The decline of union coverage and influence adversely affects men more than women and middle-wage men more than lower-wage men. Consequently, deunionization has its greatest impact among men on the growth of the wage gap between workers at the 90th percentile of wages and the 50th percentile—the 90/50 wage gap. In this light, it is not surprising that the period of rapid decline of union coverage from 1979 to 1984 (during a deep recession, and at a time when the manufacturing sector was battered by the trade deficit) was also one in which the male 90/50 wage gap grew the most. Recall from Table 4 that male blue-collar unionization fell from 43.1 percent in 1978 to just 28.9 percent in 1989, a drop that contributed to the rapid growth of male wage inequality in the 1980s. The decline of unionization in the 1990s and 2000s put continued downward pressure on middle-wage men and contributed to the continued growth of the 90/50 wage gap between high- and middle-wage men. The erosion of unions, however, has also affected nonunion wages, and the consequence has been a sizable increase in wage inequality among women as well as men.
Conclusion
The last decade has produced no improvement in real wages of a broad range of workers, including those with either a high school or college degree. It has also produced a widening divergence between overall productivity and the wages or compensation of the typical worker. In addition, wage inequality has continued to grow between those at the top and those in the middle.
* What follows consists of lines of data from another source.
Lemma argmin_from_spec (pre l : list Q) (best_ix : nat) (best : Q) :
  (best_ix < length pre)%nat ->
  nth best_ix pre 0 = best ->
  (forall j, (j < length pre)%nat -> best <= nth j pre 0) ->
  (forall j, (j < best_ix)%nat -> best < nth j pre 0) ->
  let r := argmin_from best_ix best (length pre) l in
  (r < length (pre ++ l))%nat /\
  (forall j, (j < length (pre ++ l))%nat ->
             nth r (pre ++ l) 0 <= nth j (pre ++ l) 0) /\
  (forall j, (j < r)%nat -> nth r (pre ++ l) 0 < nth j (pre ++ l) 0).
Proof.
  revert pre best_ix best.
  induction l as [|x l IH]; intros pre best_ix best Hix Hbest Hmin Hfirst.
  - cbn [argmin_from]. rewrite app_nil_r. subst best. auto.
  - cbn [argmin_from].
    replace (pre ++ x :: l) with ((pre ++ [x]) ++ l)
      by (rewrite <- app_assoc; reflexivity).
    replace (S (length pre)) with (length (pre ++ [x]))
      by (rewrite length_app; simpl; lia).
    destruct (Qgtb best x) eqn:E.
    + apply Qgtb_true in E.
      apply IH.
      * rewrite length_app; simpl; lia.
      * rewrite app_nth2, Nat.sub_diag by lia. reflexivity.
      * intros j Hj. rewrite length_app in Hj. simpl in Hj.
        destruct (Nat.lt_ge_cases j (length pre)) as [Hlt|Hge].
        -- rewrite app_nth1 by assumption.
           apply Qle_trans with best; [apply Qlt_le_weak; assumption|auto].
        -- replace j with (length pre) by lia.
           rewrite app_nth2, Nat.sub_diag by lia. apply Qle_refl.
      * intros j Hj. rewrite app_nth1 by assumption.
        apply Qlt_le_trans with best; auto.
    + apply Qgtb_false in E.
      apply IH.
      * rewrite length_app; simpl; lia.
      * rewrite app_nth1 by assumption. assumption.
      * intros j Hj. rewrite length_app in Hj. simpl in Hj.
        destruct (Nat.lt_ge_cases j (length pre)) as [Hlt|Hge].
        -- rewrite app_nth1 by assumption. auto.
        -- replace j with (length pre) by lia.
           rewrite app_nth2, Nat.sub_diag by lia. assumption.
      * intros j Hj. rewrite app_nth1 by lia. auto.
Qed.

Lemma argmin_spec (gamma : list Q) :
  gamma <> [] ->
  exists k, argmin gamma = inr k /\ is_global_min gamma k /\
            forall j, (j < k)%nat -> nth k gamma 0 < nth j gamma 0.
Proof.
  destruct gamma as [|x l]; [congruence|]. intros _.
  exists (argmin_from 0 x 1 l). split; [reflexivity|].
  pose proof (@argmin_from_spec [x] l 0%nat x) as H.
  cbn [length app] in H.
  destruct H as (H1 & H2 & H3); try (simpl; lia); try reflexivity.
  - intros [|j] Hj; [apply Qle_refl|simpl in Hj; lia].
  - unfold is_global_min. auto.
Qed.

Lemma nonzero_std_axis0 (m : matrix) :
  nonzero (map root_eqb_zero (std_axis0 m 1)) =
  filter (fun i => root_eqb_zero (std (mat_column m i) 1)) (seq 0 (ncols m)).
Proof.
  unfold nonzero, std_axis0. rewrite !length_map, length_seq.
  apply filter_ext_in. intros i Hi. apply in_seq in Hi.
  rewrite map_map. rewrite nth_map_seq by lia. reflexivity.
Qed.

Lemma ncols_firstn_init (L N k : nat) (f : nat -> nat -> Q) :
  (1 <= L)%nat -> ncols (firstn (k + 1) (mat_init L N f)) = N.
Proof.
  intros HL. destruct L as [|L]; [lia|].
  unfold mat_init. rewrite <- cons_seq. cbn [map]. rewrite Nat.add_1_r.
  cbn [firstn ncols]. now rewrite length_map, length_seq.
Qed.

Section PeakDetector.

Variable detrend : list Q -> list Q.

Lemma rows_of_pos (N : nat) : (3 <= N)%nat -> (1 <= rows_of N)%nat.
Proof. intros HN. destruct (@rows_of_spec N); lia. Qed.

Lemma ampd_peaks_eq (data : ndarray) (N : nat) (g : rng) :
  shape (squeeze data) = [N] -> (3 <= N)%nat ->
  length (detrend (flat data)) = N ->
  let lms := mat_init (rows_of N) N (lms_entry (detrend (flat data)) g N) in
  exists global_min,
    argmin (sum_axis1 lms) = inr global_min /\
    is_global_min (sum_axis1 lms) global_min /\
    ampd_peaks detrend data g =
    (inr (peaks_of lms N global_min), advance g (rows_of N * N)).
Proof.
  intros Hshape HN Hlen lms.
  destruct (@argmin_spec (sum_axis1 lms)) as (k & Hk & Hmin & _).
  { pose proof (rows_of_pos HN) as HL. unfold sum_axis1, lms, mat_init.
    destruct (rows_of N); [lia|]. rewrite <- cons_seq. discriminate. }
  exists k. split; [assumption|]. split; [assumption|].
  unfold ampd_peaks, bind. rewrite (@scalogram_eq detrend data N g) by (auto; lia).
  fold lms. unfold lift. rewrite Hk. unfold ret. f_equal. f_equal.
  rewrite nonzero_std_axis0. unfold peaks_of, lms.
  rewrite ncols_firstn_init by (apply rows_of_pos; assumption).
  reflexivity.
Qed.

End PeakDetector.

(** ** Sample standard deviation *)

Lemma Qsum_squares_nonneg (l : list Q) : 0 <= Qsum (map (fun v => v * v) l).
Proof.
  induction l as [|x l IH]; simpl; [apply Qle_refl|]. nra.
Qed.

Lemma Qsum_squares_zero (l : list Q) :
  Qsum (map (fun v => v * v) l) == 0 <-> forall v, In v l -> v == 0.
Proof.
  induction l as [|x l IH]; simpl.
  - split; [intros _ v []|reflexivity].
  - pose proof (Qsum_squares_nonneg l) as Hl. split.
    + intros H v [<-|Hv].
      * nra.
      * apply IH; [|assumption]. nra.
    + intros H.
      assert (Hx : x == 0) by (apply H; auto).
      assert (Hr : Qsum (map (fun v => v * v) l) == 0) by (apply IH; auto).
      rewrite Hx, Hr. reflexivity.
Qed.

Lemma Qsum_constant (l : list Q) (x0 : Q) :
  (forall x, In x l -> x == x0) ->
  Qsum l == inject_Z (Z.of_nat (length l)) * x0.
Proof.
  induction l as [|x l IH]; intros H.
  - simpl. ring.
  - cbn [Qsum fold_right length]. fold (Qsum l).
    rewrite IH by (intros; apply H; simpl; auto).
    rewrite (H x) by (simpl; auto).
    rewrite Nat2Z.inj_succ. unfold Z.succ. rewrite inject_Z_plus. ring.
Qed.

Lemma true_divide_nonzero (x : Q) (n : Z) :
  n <> 0%Z -> true_divide x n = Fin (x / inject_Z n).
Proof.
  intros Hn. unfold true_divide.
  destruct (Z.eqb_spec n 0); [contradiction|reflexivity].
Qed.

Lemma inject_Z_nonzero (n : Z) : n <> 0%Z -> ~ inject_Z n == 0.
Proof.
  intros Hn H. apply Hn. unfold Qeq, inject_Z in H. simpl in H. lia.
Qed.

(** With one sample and one degree of freedom removed the variance is
    the quotient 0 / 0. *)
Lemma var_single (x : Q) : var [x] 1 = NaN.
Proof.
  unfold var. cbn [length Z.of_nat Pos.of_succ_nat].
  rewrite true_divide_nonzero by discriminate.
  cbn [map Qsum fold_right Z.sub Z.add Z.opp Z.pos_sub Z.max Z.compare].
  unfold true_divide. cbn [Z.eqb].
  assert (H : (x - (x + 0) / inject_Z 1) * (x - (x + 0) / inject_Z 1) + 0 == 0).
  { change (inject_Z 1) with 1. field. }
  apply Qeq_bool_iff in H. rewrite H. reflexivity.
Qed.

(** The sample standard deviation of a column is exactly zero when the
    column has at least two entries and they are all equal. *)
Lemma std_zero_iff (xs : list Q) :
  root_eqb_zero (std xs 1) = true <->
  (2 <= length xs)%nat /\ forall x y, In x xs -> In y xs -> x == y.
Proof.
  destruct xs as [|x0 [|x1 xs]].
  - cbn. split; [discriminate|intros [H _]; lia].
  - unfold std. rewrite var_single. cbn. split; [discriminate|intros [H _]; lia].
  - set (l := x0 :: x1 :: xs).
    assert (Hn : (Z.of_nat (length l) <> 0)%Z) by (unfold l; cbn [length]; lia).
    assert (Hn1 : (Z.max (Z.of_nat (length l) - 1) 0 <> 0)%Z)
      by (unfold l; cbn [length]; lia).
    unfold std, var. rewrite (true_divide_nonzero _ Hn).
    rewrite (true_divide_nonzero _ Hn1). cbn [root_eqb_zero].
    set (mean := Qsum l / inject_Z (Z.of_nat (length l))).
    set (S := Qsum (map (fun v => v * v) (map (fun v => v - mean) l))).
    pose proof (inject_Z_nonzero Hn) as Hq.
    pose proof (inject_Z_nonzero Hn1) as Hq1.
    rewrite Qeq_bool_iff.
    assert (HS : S / inject_Z (Z.max (Z.of_nat (length l) - 1) 0) == 0 <-> S == 0).
    { split; intros H.
      - rewrite <- (Qmult_div_r S _ Hq1), H. ring.
      - rewrite H. field. assumption. }
    rewrite HS. unfold S. rewrite Qsum_squares_zero.
    split.
    + intros H. split; [simpl; lia|]. intros x y Hx Hy.
      assert (Hxm : x - mean == 0) by (apply H, in_map_iff; eauto).
      assert (Hym : y - mean == 0) by (apply H, in_map_iff; eauto).
      lra.
    + intros [_ H] v Hv. apply in_map_iff in Hv. destruct Hv as (x & <- & Hx).
      assert (Hm : mean == x0).
      { unfold mean. rewrite (@Qsum_constant l x0) by (intros; apply H; simpl; auto).
        field. assumption. }
      rewrite Hm, (H x x0) by (simpl; auto). ring.
Qed.

(** ** Results about the peak detector *)

Lemma squeeze_vec (xs : list Q) : length xs <> 1%nat -> squeeze (vec xs) = vec xs.
Proof.
  intros H. unfold squeeze, vec. cbn [shape flat filter].
  destruct (Nat.eqb_spec (length xs) 1); [contradiction|reflexivity].
Qed.

Lemma filter_none {A : Type} (f : A -> bool) (l : list A) :
  (forall x, In x l -> f x = false) -> filter f l = [].
Proof.
  induction l as [|x l IH]; intros H; [reflexivity|].
  cbn [filter]. rewrite (H x) by (simpl; auto).
  apply IH. intros y Hy. apply H. simpl; auto.
Qed.

Lemma sorted_filter_seq (f : nat -> bool) (a n : nat) :
  StronglySorted lt (filter f (seq a n)).
Proof.
  revert a. induction n as [|n IH]; intros a; cbn [seq filter].
  - constructor.
  - destruct (f a); [|apply IH].
    constructor; [apply IH|].
    apply Forall_forall. intros x Hx.
    apply filter_In in Hx. destruct Hx as [Hx _]. apply in_seq in Hx. lia.
Qed.

Section PeakDetectorResults.

Variable detrend : list Q -> list Q.

(** C10: when the least row sum is that of the first scale, the matrix
    restricted to the rows up to that scale has one row, the standard
    deviation with one degree of freedom removed is NaN in every column,
    and the detector returns no peak. *)
Theorem C10_first_scale_yields_no_peak
        (data : ndarray) (g g' : rng) (lms : matrix) :
  _local_maxima_scalogram detrend data g = (inr lms, g') ->
  argmin (sum_axis1 lms) = inr 0%nat ->
  let restricted := firstn (0 + 1) lms in
  length restricted = 1%nat /\
  length (std_axis0 restricted 1) = ncols lms /\
  (forall s, In s (std_axis0 restricted 1) -> s = Sqrt NaN) /\
  ampd_peaks detrend data g = (inr [], g').
Proof.
  intros Hs Ha restricted.
  destruct lms as [|row0 rest]; [discriminate|].
  assert (Hstd : forall s, In s (std_axis0 restricted 1) -> s = Sqrt NaN).
  { intros s Hin. unfold std_axis0 in Hin. apply in_map_iff in Hin.
    destruct Hin as (c & <- & _). cbn. unfold std. now rewrite var_single. }
  repeat split.
  - unfold std_axis0. now rewrite length_map, length_seq.
  - assumption.
  - unfold ampd_peaks, bind, lift, ret. rewrite Hs, Ha.
    fold restricted. f_equal. f_equal.
    unfold nonzero. apply filter_none. intros i Hi. apply in_seq in Hi.
    rewrite length_map in Hi.
    rewrite nth_indep with (d' := root_eqb_zero (Sqrt NaN))
      by (rewrite length_map; lia).
    rewrite map_nth. rewrite (Hstd (nth i (std_axis0 restricted 1) (Sqrt NaN))).
    + reflexivity.
    + apply nth_In. lia.
Qed.




(** C2: a one-dimensional signal of two samples has no scale, and the
    detector returns no set of indices for it: taking the least of the
    empty vector of row sums raises a [ValueError]. *)
Theorem C2_two_samples_have_no_set_of_peaks (x y : Q) (g : rng) :
  ndim (squeeze (vec [x; y])) = 1%nat /\
  (forall lms g', _local_maxima_scalogram detrend (vec [x; y]) g
                  = (inr lms, g') -> lms = []) /\
  (forall peaks, fst (ampd_peaks detrend (vec [x; y]) g) <> inr peaks) /\
  is_ValueError (fst (ampd_peaks detrend (vec [x; y]) g)) = true.
Proof.
  split; [reflexivity|]. split; [|split; [|reflexivity]].
  - intros lms g'. unfold _local_maxima_scalogram, bind, lift, ret.
    cbn. intros [= <- _]. reflexivity.
  - intros peaks. cbn. discriminate.
Qed.


End PeakDetectorResults.

(** ** The phase estimator *)

Lemma take_in_range (t : list Q) (ix : list nat) :
  (forall i, In i ix -> (i < length t)%nat) ->
  take t ix = inr (map (fun i => nth i t 0) ix).
Proof.
  induction ix as [|i ix IH]; intros H; [reflexivity|].
  cbn [take map].
  destruct (nth_error t i) as [x|] eqn:E.
  - rewrite IH by (intros; apply H; simpl; auto). cbn [ebind].
    now rewrite (nth_error_nth _ _ 0 E).
  - apply nth_error_None in E. specialize (H i (or_introl eq_refl)). lia.
Qed.

Lemma nth_arange (n i : nat) :
  (i < n)%nat -> nth i (arange n) 0 = inject_Z (Z.of_nat i).
Proof. intros H. unfold arange. now rewrite nth_map_seq. Qed.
Declining unionization has played a key role in these trends. Today, about 13 percent of workers are in unions—roughly half the share of the early 1970s. This reduction has limited the number of jobs with union wage and benefit premiums; weakened workers’ power to bargain for higher wages, more comprehensive benefits, and better working conditions; and limited the “spillover effect” wherein non-unionized firms raise wages and benefits to compete with unionized firms for workers. Together with other laissez-faire policies such as globalization, deregulation, and lower labor standards such as a weaker minimum wage, deunionization has strengthened the hands of employers and undercut the ability of low- and middle-wage workers to have good jobs and economic security.
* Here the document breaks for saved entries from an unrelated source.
(** A loop keeps an invariant its body keeps. *)
Lemma wp_for_each {A} (I : S -> Prop) (l : list A) f s :
  (forall x s, x ∈ l -> I s -> wp (f x) (fun _ => I) s) ->
  I s -> wp (for_each l f) (fun _ => I) s.
Proof.
  revert s. induction l as [|x l IH]; intros s Hf HI; [done|].
  apply wp_bind. eapply wp_mono; [apply Hf; [apply elem_of_cons; by left|assumption]|].
  intros [] s' Hs'. apply IH; [|assumption].
  intros y t Hy. apply Hf. apply elem_of_cons; by right.
Qed.

(** The same with an invariant that says which elements are done. *)
Lemma wp_for_each_pre {A} (I : list A -> S -> Prop) (l : list A) f s :
  (forall pre x post s, l = pre ++ x :: post -> I pre s -> wp (f x) (fun _ => I (pre ++ [x])) s) ->
  I [] s -> wp (for_each l f) (fun _ => I l) s.
Proof.
  intros Hf H0. enough (forall post pre s, l = pre ++ post -> I pre s ->
    wp (for_each post f) (fun _ => I l) s) as H by by apply (H l []).
  clear s H0. induction post as [|x post IH]; intros pre s ->  HI.
  - rewrite app_nil_r. by apply wp_ret.
  - apply wp_bind. eapply wp_mono; [by eapply Hf|]. intros [] s' Hs'.
    apply (IH (pre ++ [x])); [by rewrite <- app_assoc|done].
Qed.

(** Total correctness says in particular that the code returns. *)
Lemma wp_returns {A} (m : M S A) Q s :
  wp m Q s -> exists a s', m s = Ret (a, s') /\ Q a s'.
Proof. unfold wp. destruct (m s) as [[a s']|]; [eauto|done]. Qed.

Lemma run_bind {A B} (m : M S A) (f : A -> M S B) a s s' :
  m s = Ret (a, s') -> (m ≫= f) s = f a s'.
Proof. unfold mbind, M_bind. by intros ->. Qed.

Lemma run_zoom {T A} (get : S -> T) put (m : M T A) a t s :
  m (get s) = Ret (a, t) -> zoom get put m s = Ret (a, put t s).
Proof. unfold zoom. by intros ->. Qed.

Lemma wp_intro {A} (m : M S A) a s s' (Q : A -> S -> Prop) :
  m s = Ret (a, s') -> Q a s' -> wp m Q s.
Proof. unfold wp. by intros ->. Qed.
End wp_rules.

Create HintDb gim discriminated.
#[export] Hint Resolve wp_ret wp_gets wp_modify : gim.

(** Symbolic execution of straight-line monadic code. *)
Ltac wp_step :=
  lazymatch goal with
  | |- wp (_ ≫= _) _ _ => apply wp_bind
  | |- wp (mret _) _ _ => apply wp_ret
  | |- wp (gets _) _ _ => apply wp_gets
  | |- wp (modify _) _ _ => apply wp_modify
  | |- wp (zoom _ _ _) _ _ => apply wp_zoom
  | |- wp (when _ _) _ _ => apply wp_when; intros ?
  | |- wp (demand _) _ _ => apply wp_demand
  | |- wp (require _) _ _ => eapply wp_require; [eassumption|]
  | |- wp (if ?b then _ else _) _ _ => destruct b eqn:?
  | |- wp (match ?x with _ => _ end) _ _ => destruct x eqn:?
  end.
Ltac wp_steps := repeat (wp_step; cbn beta).

(** ** Record update

    [r <| f := v |>] copies the record [r] with field [f] replaced; a record
    type opts in by an instance of [Eta]. *)

Class Eta (R : Type) := eta : R -> R.
Class Setter {R T : Type} (proj : R -> T) := upd : (T -> T) -> R -> R.

Ltac term_head t := lazymatch t with ?f _ => term_head f | _ => t end.

Ltac solve_setter :=
  lazymatch goal with
  | |- @Setter ?R ?T ?proj =>
      let inst := eval cbv beta in (_ : Eta R) in
      let h := term_head inst in
      exact (fun (f : T -> T) (r : R) =>
        ltac:(let b := eval cbv beta delta [h] in (inst r) in
              lazymatch b with
              | context C [proj r] => let t := context C [f (proj r)] in exact t
              end))
  end.
#[export] Hint Extern 1 (Setter _) => solve_setter : typeclass_instances.

Declare Scope gim_scope.
Delimit Scope gim_scope with gim.
Notation "r <| f := v |>" := (upd (proj := f) (fun _ => v) r)
  (at level 1, left associativity, f constr at level 11, v constr at level 200,
   format "r  <| f  :=  v |>") : gim_scope.
#[global] Open Scope gim_scope.

(** ** Generic facts shared by the components *)

Lemma list_insert_Forall {A} (P : A -> Prop) (l : list A) i x :
  Forall P l -> P x -> Forall P (<[i:=x]> l).
Proof. intros. by apply Forall_insert. Qed.

Lemma bool_decide_reflect_Z (a b : Z) : bool_decide (a = b) = (a =? b).
Proof. by destruct (Z.eqb_spec a b); [apply bool_decide_eq_true|apply bool_decide_eq_false]. Qed.

(** A sum that wraps around a ring at most once. *)
Lemma mod_wrap_once x c :
  0 <= x < 2 * c -> x mod c = if x <? c then x else x - c.
Proof.
  intros. destruct (Z.ltb_spec x c).
  - apply Z.mod_small. lia.
  - symmetry. apply (Z.mod_unique _ _ 1); lia.
Qed.

(** Division-free turning of [Z] booleans into propositions. *)
Ltac zb :=
  repeat match goal with
  | H : (_ && _) = true |- _ => apply andb_true_iff in H; destruct H
  | H : (_ || _) = false |- _ => apply orb_false_iff in H; destruct H
  | H : negb _ = true |- _ => apply negb_true_iff in H
  | H : negb _ = false |- _ => apply negb_false_iff in H
  | H : (_ =? _) = true |- _ => apply Z.eqb_eq in H
  | H : (_ =? _) = false |- _ => apply Z.eqb_neq in H
  | H : (_ <? _) = true |- _ => apply Z.ltb_lt in H
  | H : (_ <? _) = false |- _ => apply Z.ltb_ge in H
  | H : (_ <=? _) = true |- _ => apply Z.leb_le in H
  | H : (_ <=? _) = false |- _ => apply Z.leb_gt in H
  end.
If we want the fruits of economic growth to benefit the vast majority, we will have to adopt a different set of guideposts for setting economic policy, as the ones in place over the last several decades have served those with the most income, wealth, and political power. Given unions’ important role in setting standards for both union and nonunion workers, we must ensure that every worker has access to collective bargaining.